There are over 100 different strains of HPV, approximately 40 of which are transmitted sexually. Of that number, 14 HPV strains are known to cause cancer.  Most women will have an HPV infection at some point in their lifetime.

Studies also show that women who smoke increase their risk of developing cervical dysplasia. It has been found that smoking can actually accelerate the effects of HPV on the cervix. This is yet another reason to kick the smoking habit as soon as possible.

Other possible cervical dysplasia risk factors include:

Being HIV-positive Having multiple sexual partners and/or high-risk sexual partners Early onset of sexual activity Giving birth before age 20

Diagnosis

Cervical dysplasia is diagnosed with a Pap smear, a screening test that involves a brush sample of the cells of the cervix that is examined under a microscope.

Pap smears should be performed every three years for women beginning at the age of 21 until age 65. Once women have reached age 30, an alternative option is to have a Pap test every five years, if combined with an HPV test. Women who are immune-suppressed may need a Pap smear more often.

If the lab examining the cervical sample reports atypical squamous cells of uncertain significance (ASC-US), the test may be repeated in 12 months and an HPV test may also be performed.

With repeat abnormal findings or if the HPV test is positive and you are over age 25, a biopsy may be done during a procedure called colposcopy. Samples collected are then further analyzed to determine if they are pre-cancerous, cervical intraepithelial neoplasia (CIN).

In most cases, abnormal changes in the cervix are usually removed before they have the opportunity to transform from precancerous cells to cancer cells.

CIN 1 cases are not usually treated, as less than 1% of instances of CIN 1 progress to cancer. Instead, it is most often followed closely with Pap smears, HPV tests, or sometimes colposcopy.

Treatment is usually done for CIN II and CIN II. When left untreated, these could progress to cancer in 5% and 12% of cases, respectively. Treatment involves removing the areas of abnormal cells so they can’t continue to grow and potentially become cancerous.

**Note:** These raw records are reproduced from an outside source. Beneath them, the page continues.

(* ===== verification/RelayHandlers.v ===== *)
(** * What the message handlers may send

    The rules of [client_message], [daemon_message] and [worker_message]: the
    invariant is kept, and the peers a frame's text reaches are those of
    [client_may] and [daemon_may]. *)

From S2P Require Import Prelude JsString JsMap Json Frames RateLimit Registry Admission.
From S2P Require Import RelayState Routing Handlers RelayLogic RelayRoutes.
From stdpp Require Import prelude strings list.
From Stdlib Require Import ZArith Lia Ascii.
Open Scope relay_scope.

(** The frames a client of a scope may have forwarded to its daemon. *)
Definition forwardable (c : Conn) (frame : FramePayload) : Prop :=
  match c_clientScope c with
  | scope_runtime =>
      isPairingClientFrame frame = false ∧ isSessionEventClientFrame frame = false
  | scope_pairing => isPairingClientFrame frame = true
  | scope_session_events => False
  end ∧
  ∀ expected got, c_expectedProfile c = Some expected → extractFrameProfile frame = Some got →
    expected = got.

(** Where the text of a client's frame may go: to the daemon of its scope; a viewer's
    presence on an authorized channel, to other clients of its scope. *)
Definition client_may (C : Conns) (ws : WebSocket) (c : Conn) (text : string) (e : effect) : Prop :=
  relayed e = true →
  ∃ w frame, e = ESend w (PText text) ∧ parseFramePayload text = Some frame ∧
    isAllowedClientFrame text = true ∧
    ((member C w workspace_daemon (c_scopeKey c) ∧ forwardable c frame) ∨
     (member C w client (c_scopeKey c) ∧ w ≠ ws ∧ c_clientScope c = scope_session_events ∧
      isSessionViewerPresenceFrame frame = true ∧
      channel_of frame ∈ sessionEventChannels (c_claims c))).

(** Where the text of a daemon's frame may go: to the clients of its scope. *)
Definition daemon_may (C : Conns) (c : Conn) (text : string) (e : effect) : Prop :=
  relayed e = true →
  ∃ w, e = ESend w (PText text) ∧ member C w client (c_scopeKey c) ∧
    isAllowedDaemonFrame text = true.

Definition silent (e : effect) : Prop := relayed e = false.

Section Messages.
Context `{R : Rounding} (cfg : RelayConfig) (now : Z) `{Bounds : !TrackBounds cfg}.
Notation J := (J cfg).
Hint Resolve triple_increment_by triple_increment triple_setGauge triple_emit_base triple_log_warn
  triple_log_info triple_isOpen triple_pending triple_closeWithReason triple_limit_fixed
  triple_limit_tokens triple_send_json triple_runtime_allow triple_prune_all
  triple_forwardWorkerTransportRequest triple_routeClientMessageWithoutLocalDaemon : relay.

Section Handlers.
Context (g : Ghost).
Hypothesis base : ∀ e, relayed e = false → g_ok g e.
Hypothesis no_notarget : ∀ k, ¬ g_notarget g k.

Lemma triple_markWsActivity ws : preserves (J g) (markWsActivity now ws).
Proof. by apply triple_frame. Qed.
Lemma triple_setupHeartbeat ws : preserves (J g) (setupHeartbeat now ws).
Proof. by apply triple_frame. Qed.
Hint Resolve triple_markWsActivity : relay.
Lemma triple_updateGauges : preserves (J g) updateGauges.
Proof. unfold updateGauges. run. Qed.

Lemma triple_worker_message ws c text : preserves (J g) (worker_message cfg now ws c text).
Proof. unfold worker_message, daemonFrame_allow. run. Qed.

(** *** Daemons *)

Lemma triple_route_daemon_frame c text frame :
  to_clients g (c_scopeKey c) text → to_bus g text (c_workspaceId c) →
  preserves (J g) (route_daemon_frame cfg now c text frame).
Proof.
  intros Hc Hb. unfold route_daemon_frame, daemon_rejected. cbv zeta.
  destruct (isPairingDaemonFrame _).
  { apply preserves_bind; [by apply triple_routePairingResponse|intros; run]. }
  destruct (isKeyExchangeResponseFrame _).
  { apply preserves_bind; [by apply triple_routeKeyExchangeResponse|intros; run]. }
  destruct (_ || _); [destruct (as_string _)|]; [|run|run].
  apply preserves_bind; [by apply triple_routeSessionOwnedFrame|intros; run].
Qed.

Lemma triple_daemon_message ws c text :
  (isAllowedDaemonFrame text = true → to_clients g (c_scopeKey c) text) →
  to_bus g text (c_workspaceId c) →
  preserves (J g) (daemon_message cfg now ws c text).
Proof.
  intros Hc Hb. unfold daemon_message, daemon_rejected, daemonFrame_allow. cbv zeta.
  apply preserves_bind; [run|intros _]. apply preserves_bind; [run|intros ok].
  destruct (negb ok); [run|]. destruct (_ <? _)%Z; [run|].
  destruct (isAllowedDaemonFrame text); simpl; [|run].
  destruct (profile_too_weak _ _); [run|]. by apply triple_route_daemon_frame; auto.
Qed.

(** *** Clients *)

Section Client.
Context (ws : WebSocket) (c : Conn) (text : string) (frame : FramePayload).
Hypothesis linked : member (g_link g) ws client (c_scopeKey c).

Lemma triple_session_events_message :
  (isSessionViewerPresenceFrame frame = true →
   channel_of frame ∈ sessionEventChannels (c_claims c) →
   ∀ w, member (g_link g) w client (c_scopeKey c) → w ≠ ws → g_ok g (ESend w (PText text))) →
  preserves (J g) (session_events_message cfg now ws c text frame).
Proof.
  intros Hp. unfold session_events_message, client_rejected.
  destruct (negb _); [run|]. destruct (isSessionViewerPresenceFrame frame).
  - apply triple_routeSessionViewerPresenceFrame; auto.
  - by apply triple_handleSessionEventClientFrame.
Qed.

(** The conditions of [forwardable] on the scope and on the profile. *)
Lemma triple_scope_profile_stage :
  c_clientScope c ≠ scope_session_events → isSessionEventClientFrame frame = false →
  triple (J g) (scope_profile_stage ws c frame) (λ go, go = true → forwardable c frame).
Proof.
  intros Hs He. unfold scope_profile_stage, forwardable, client_rejected. cbv zeta.
  assert (∀ (m : M unit), preserves (J g) m → ∀ R : bool → Prop, R false →
    triple (J g) (m;; ret false) R) as Hstop.
  { intros m Hm Q HQ. apply preserves_bind; [done|intros]. by apply triple_ret. }
  destruct (c_clientScope c); simpl; [| |done];
    rewrite ?bool_decide_eq_false_2, ?bool_decide_eq_true_2 by done; simpl;
    destruct (isPairingClientFrame frame); simpl;
    try (repeat (apply preserves_bind; [run|intros _]); by apply triple_ret);
    (destruct (c_expectedProfile c) as [e|]; [|apply triple_ret; naive_solver]);
    (destruct (extractFrameProfile frame) as [p|]; [|apply triple_ret; naive_solver]);
    (case_bool_decide; [apply triple_ret; naive_solver|]);
    repeat (apply preserves_bind; [run|intros _]); by apply triple_ret.
Qed.

Lemma local_owner_in : owner_in g (c_scopeKey c) (local_owner now ws).
Proof. intros w ?. by simplify_eq/=. Qed.
Hint Resolve local_owner_in triple_track_key_exchange triple_track_pairing : relay.

Lemma triple_key_exchange_stage : preserves (J g) (key_exchange_stage cfg now ws c frame).
Proof. unfold key_exchange_stage, kex_allow. run. Qed.
Lemma triple_runtime_limit_stage : preserves (J g) (runtime_limit_stage cfg now ws c frame).
Proof. unfold runtime_limit_stage. run. Qed.
Lemma triple_pairing_stage : preserves (J g) (pairing_stage cfg now ws c frame).
Proof. unfold pairing_stage, pairing_allow. run. Qed.

Lemma triple_forward_stage :
  to_daemon g (c_scopeKey c) text → preserves (J g) (forward_stage cfg ws c text).
Proof.
  intros Hd. unfold forward_stage. bind_by triple_daemon_open. intros [d|] Hdm; [|run].
  do 2 (apply preserves_bind; [run|intros _]). by apply triple_send, Hd, Hdm.
Qed.

Lemma triple_and_then (m : M bool) k (Q : Prop) :
  triple (J g) m (λ go, go = true → Q) → (Q → preserves (J g) k) →
  preserves (J g) (and_then m k).
Proof.
  intros Hm Hk. unfold and_then. eapply triple_bind; [done|]. intros [] HQ; [auto|run].
Qed.

Lemma triple_runtime_message :
  c_clientScope c ≠ scope_session_events →
  (forwardable c frame → to_daemon g (c_scopeKey c) text) →
  preserves (J g) (runtime_message cfg now ws c text frame).
Proof.
  intros Hs Hd. unfold runtime_message, client_rejected.
  destruct (isSessionEventClientFrame frame) eqn:He; [run|].
  apply preserves_bind; [run|intros _].
  eapply triple_and_then; [by apply triple_scope_profile_stage|]. intros Hf.
  apply (triple_and_then _ _ True); [eapply triple_weaken; [apply triple_key_exchange_stage|done]|].
  intros _.
  apply (triple_and_then _ _ True); [eapply triple_weaken; [apply triple_runtime_limit_stage|done]|].
  intros _.
  apply (triple_and_then _ _ True); [eapply triple_weaken; [apply triple_pairing_stage|done]|].
  intros _. by apply triple_forward_stage, Hd.
Qed.
End Client.

Lemma triple_client_message ws c text :
  member (g_link g) ws client (c_scopeKey c) →
  (∀ e, client_may (g_link g) ws c text e → g_ok g e) →
  preserves (J g) (client_message cfg now ws c text).
Proof.
  intros Hm Hok. unfold client_message, client_rejected.
  apply preserves_bind; [run|intros _]. destruct (_ <? _)%Z; [run|].
  destruct (isAllowedClientFrame text) eqn:Ea; simpl; [|run].
  destruct (parseFramePayload text) as [frame|] eqn:Ep; [|run].
  case_bool_decide as Hs.
  - apply triple_session_events_message; [done|]. intros Hp Hch w Hw Hne.
    apply Hok. intros _. exists w, frame. split_and!; auto 10.
  - apply triple_runtime_message; [done|done|]. intros Hf w Hw.
    apply Hok. intros _. exists w, frame. split_and!; auto.
Qed.
End Handlers.
End Messages.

Treatment options for CIN II and CIN III may include:

Cryosurgery: This surgery involves inserting a probe in order to freeze the abnormal tissue. Loop electrosurgical procedure (LEEP): A LEEP uses an electrically charged wire to remove abnormal tissue. Laser surgery: A carbon dioxide laser may be used to treat the abnormal tissue. Cold knife cone biopsy: This procedure is similar to the above but instead uses a surgical scalpel to remove suspicious tissue.

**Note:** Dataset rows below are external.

(* ===== verification/RelaySteps.v ===== *)
(** * Every step keeps the invariant

    The rules of [registerConnection] and [on_close], which change the connections,
    then [inv_step] and [inv_reachable]. *)

From S2P Require Import Prelude JsString JsMap Json Frames RateLimit Registry Admission.
From S2P Require Import RelayState Routing Handlers Relay RelayLogic RelayRoutes RelayHandlers RelayInvariant.
From stdpp Require Import prelude strings list relations.
From Stdlib Require Import ZArith Lia Ascii.
Open Scope relay_scope.

Section Steps.
Context `{R : Rounding} (cfg : RelayConfig) (now : Z) `{Bounds : !TrackBounds cfg}.
Notation J := (J cfg).
Hint Resolve triple_increment_by triple_increment triple_setGauge triple_emit_base triple_log_warn
  triple_log_info triple_isOpen triple_pending triple_closeWithReason triple_send_json
  triple_updateGauges triple_prune_all : relay.

Lemma bind_snd {A B} (m : M A) (k : A → M B) s : (bind m k s).2 = (k (m s).1 (m s).2).2.
Proof. unfold bind. by destruct (m s). Qed.

Lemma state_ok_change (f : WorkspaceState → WorkspaceState) st :
  state_wf (f st) → keyExchangeRequests (f st) = keyExchangeRequests st →
  pairingRequests (f st) = pairingRequests st → sessionOwners (f st) = sessionOwners st →
  state_ok cfg st → state_ok cfg (f st).
Proof. intros ? Hk Hp Ho [_ ?]. split; [done|]. unfold bounded in *. by rewrite Hk, Hp, Ho. Qed.

Lemma J_after {A} g (m : M A) s : preserves (J g) m → J g s → J g (m s).2.
Proof. intros Hm Hs. exact (proj1 (Hm s Hs)). Qed.

(** ** Joining *)

Section Join.
Context (g : Ghost) (ws : WebSocket) (c : Conn).
Hypothesis base : ∀ e, relayed e = false → g_ok g e.
Hypothesis no_notarget : ∀ k, ¬ g_notarget g k.
Hypothesis linked : g_link g = g_conns g.
Hypothesis new : jm_get ws (g_conns g) = None.

Definition joined : Ghost :=
  with_conns (jm_set ws c (g_conns g)) (adjust_count (c_ip c) 1 (g_counts g)) g.

(** A joining update of an existing scope. *)
Lemma J_joined s s' f st :
  jm_get (c_scopeKey c) (registry s) = Some st →
  registry s' = jm_alter f (c_scopeKey c) (registry s) →
  conns s' = jm_set ws c (conns s) → trace s' = trace s →
  ipConnectionCounts s' = adjust_count (c_ip c) 1 (ipConnectionCounts s) →
  state_ok cfg (f st) → joins ws (c_role c) st (f st) →
  J g s → J joined s'.
Proof.
  intros Hst Hr Hc Ht Hi Hok Hj HJ.
  unfold joined. rewrite <-(J_counts _ _ _ HJ), <-Hi.
  eapply J_join; eauto.
  - rewrite Hr. apply NoDup_keys_alter, HJ.
  - intros k. rewrite Hr, jm_get_alter. case_decide; subst; [by rewrite Hst|done].
Qed.

Lemma joins_client meta st :
  joins ws client st (set_clients (jm_set ws meta (clients st)) st).
Proof.
  split_and!; simpl; [|by auto|intros y ?; exists y; split; [done|lia]].
  intros w. rewrite !jm_key_is_Some, jm_get_set. case_decide; subst; [|naive_solver].
  split; [by left|eauto].
Qed.

Lemma J_register_client s :
  c_role c = client → is_Some (jm_get (c_scopeKey c) (registry s)) → J g s →
  J joined (register_client now ws c s).2.
Proof.
  intros Hrole [st Hst] HJ.
  set (F := (attach ws c;; adjustIpConnectionCount (c_ip c) 1;; setupHeartbeat now ws;;
    increment "relay_ws_connections_opened_total";;
    mutate (c_scopeKey c) (λ st, set_clients
      (jm_set ws {| cm_clientId := c_clientId c; cm_connectedAt := now |} (clients st)) st)) s).
  assert (J joined F.2) as HF.
  { eapply (J_joined s F.2 (λ st, set_clients (jm_set ws _ (clients st)) st) st); try done.
    - apply state_ok_change; try done; [|by eapply J_ok].
      apply state_wf_add_client. by eapply (J_ok _ _ _ HJ).
    - rewrite Hrole. apply joins_client. }
  change ((register_client now ws c s).2) with
    ((log_info "client_connected"
        [("workspaceId", JStr (c_workspaceId c)); ("clientId", JStr (c_clientId c));
         ("ip", JStr (c_ip c))];; updateGauges) F.2).2.
  apply J_after; [run|done].
Qed.
(* ===== verification/RelayRun.v ===== *)
(** * Concrete runs of the relay

    [run] replays a list of timed events and [reachable_run] makes it a witness of
    reachability; the sample run connects a daemon and two clients of one scope, a
    session-event client and a daemon of another tenant. *)

From S2P Require Import Prelude JsString JsMap Json Frames RateLimit Registry Admission.
From S2P Require Import RelayState Routing Handlers Relay RelayLogic.
From stdpp Require Import prelude strings list.
From Stdlib Require Import ZArith Lia Ascii.

Definition freshb (ws : WebSocket) (s : RelayState) : bool :=
  bool_decide (jm_get ws (socks s) = None) && bool_decide (jm_get ws (conns s) = None) &&
  forallb (λ t, negb (bool_decide (task_socket t = Some ws))) (pending s).

Definition enabledb (ev : Event) (s : RelayState) : bool :=
  match ev with Answered _ _ ws => freshb ws s | _ => true end.

#[export] Instance Sock_eq_dec : EqDecision Sock.
Proof. solve_decision. Defined.

Lemma enabledb_enabled ev s : enabledb ev s = true → enabled ev s.
Proof.
  destruct ev; try done. simpl. unfold freshb, fresh. intros H. split_bools.
  split_and!; try done. intros t Ht. rewrite forallb_elem_of in H0. specialize (H0 t Ht).
  by split_bools.
Qed.

Section Run.
Context `{R : Rounding} (TokenSchema : string → bool) (cfg : RelayConfig).

Fixpoint run_from (events : list (Z * Event)) (s : RelayState) : option RelayState :=
  match events with
  | [] => Some s
  | (now, ev) :: rest =>
      if enabledb ev s then run_from rest (step TokenSchema cfg now ev s) else None
  end.

Lemma reachable_run events s s' :
  reachable TokenSchema cfg s → run_from events s = Some s' → reachable TokenSchema cfg s'.
Proof.
  revert s. induction events as [|[now ev] rest IH]; simpl; intros s Hs; [by intros; simplify_eq|].
  destruct (enabledb ev s) eqn:E; [|done]. apply IH. apply reach_step; [done|].
  by apply enabledb_enabled.
Qed.
End Run.

(** ** A configuration and a run *)

Definition sample_cfg : RelayConfig :=
  {| relayMode := prod; relayId := "relay-a"; publicWsBaseUrl := "wss://a";
     clientRedirectEnabled := false; presenceSyncEnabled := true;
     maxFrameBytes := 65536; maxPendingBytes := 1000000;
     maxPairingRequestTrack := 2; maxSessionOwnerTrack := 2;
     maxTotalConnections := 100; maxConnectionsPerIp := 10; maxClientsPerWorkspace := 1;
     emptyWorkspaceTtlMs := 1000; idleTimeoutMs := 60000; pongTimeoutMs := 10000;
     maxUpgradeRatePerMinute := 60; maxUpgradeRateBuckets := 100;
     maxKeyExchangeInitPerMinute := 60; kexRateLimiterMaxKeys := 100;
     maxPairingFramesPerMinute := 60; pairingRateLimiterMaxKeys := 100;
     maxRuntimeFramesPerMinute := 60; runtimeRateLimiterMaxKeys := 100;
     maxRuntimeFramesPerMinuteWorkspace := 600; runtimeWorkspaceRateLimiterMaxKeys := 100;
     maxDaemonRuntimeFramesPerMinute := 600; daemonRateLimiterMaxKeys := 100 |}.

#[export] Instance sample_bounds : TrackBounds sample_cfg.
Proof. split; simpl; lia. Qed.

#[export] Existing Instance exact_rounding.

Definition any_token (t : string) : bool := (10 <=? js_length t)%Z.

Definition sample_claims (w t : string) (scope : option ClientScope) (gen : option Z) : AdmissionClaims :=
  {| cl_clientId := Some "cl"; cl_managedExecutorId := None; cl_runtimeTargetId := Some t;
     cl_machineId := None; cl_workspaceId := Some w; cl_scope := scope;
     cl_sessionChannels := Some ["agent-session:x"]; cl_e2eeProfile := None;
     cl_daemonIssueGeneration := gen |}.

(** The request and the answers that connect socket [ws]. *)
Definition connect (now : Z) (ws : WebSocket) (role : RelayRole) (w t : string)
    (scope : option ClientScope) : list (Z * Event) :=
  [(now, Upgrade {| rq_ip := "10.0.0.1"; rq_pathname := "/ws"; rq_query := Some (role, w, None);
                    rq_authorization := Some "Bearer token-0123456789"; rq_protocol := None;
                    rq_token := None |});
   (now, Answered 0 (AnsAdmission (Validate.AdmissionOk 200 (sample_claims w t scope (Some 3%Z)))) ws)].

Definition sample_events : list (Z * Event) :=
  connect 1 1 workspace_daemon "wrk" "rt" None ++
  connect 2 2 client "wrk" "rt" (Some scope_runtime) ++
  connect 3 3 client "wrk" "rt" (Some scope_session_events) ++
  connect 4 4 client "wrk" "rt" (Some scope_session_events) ++
  connect 5 5 client "wrk" "rt" (Some scope_pairing) ++
  connect 6 6 workspace_daemon "other" "rt" None.

Definition sample_state : RelayState :=
  default initial_state (run_from any_token sample_cfg sample_events initial_state).

Lemma sample_reachable : reachable any_token sample_cfg sample_state.
Proof.
  assert (run_from any_token sample_cfg sample_events initial_state = Some sample_state) as H
    by (vm_compute; reflexivity).
  exact (reachable_run _ _ _ _ _ (reach_init _ _) H).
Qed.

A local anesthetic is often used to numb the tissue on the cervix before these procedures, which are frequently done in the clinic or hospital as a same-day surgery. If the biopsy shows that there are abnormal cells at the edges of the sample, further treatment is done to the area to ensure that all of the abnormal cells have been removed.

Follow-Up

If your cervical dysplasia is treated with one of the methods above, you will need to be monitored frequently—including getting Pap smears as often as every three to six months for one or more years after treatment.

Since an HPV infection can persist after treatment of CIN, there is a risk that abnormal tissue can develop in the future. If abnormal cells return, treatment is repeated. Make sure to talk to your healthcare provider so that you understand any follow-up instructions that are recommended.

Prevention

There is no treatment for HPV, but there are vaccines. Gardasil 9, the only such vaccine available in the U.S., protects against nine stains of HPV, including 16 and 18, which cause 70% of cervical cancer cases, and 6 and 11, which cause 90% of genital warts cases.

The Centers for Disease Control and Prevention (CDC) recommends boys and girls get the first of the two-dose HPV vaccine at age 11 or 12, but says the vaccination regimen can be given to individuals up to age 26. The vaccine is approved by the U.S. Food and Drug Administration (FDA) for adults age 27 through 45, although it’s unlikely to be as effective in those who are already sexually active.

It’s also worth noting that those who have had the HPV vaccine still need to follow regular Pap smear guidelines.

A Word From Verywell

Hearing that you have a condition that could lead to cancer is unsettling, no doubt. That said, as long as you follow up carefully with your healthcare provider and receive any treatments suggested, the likelihood that cervical dysplasia will develop into cancer is very low.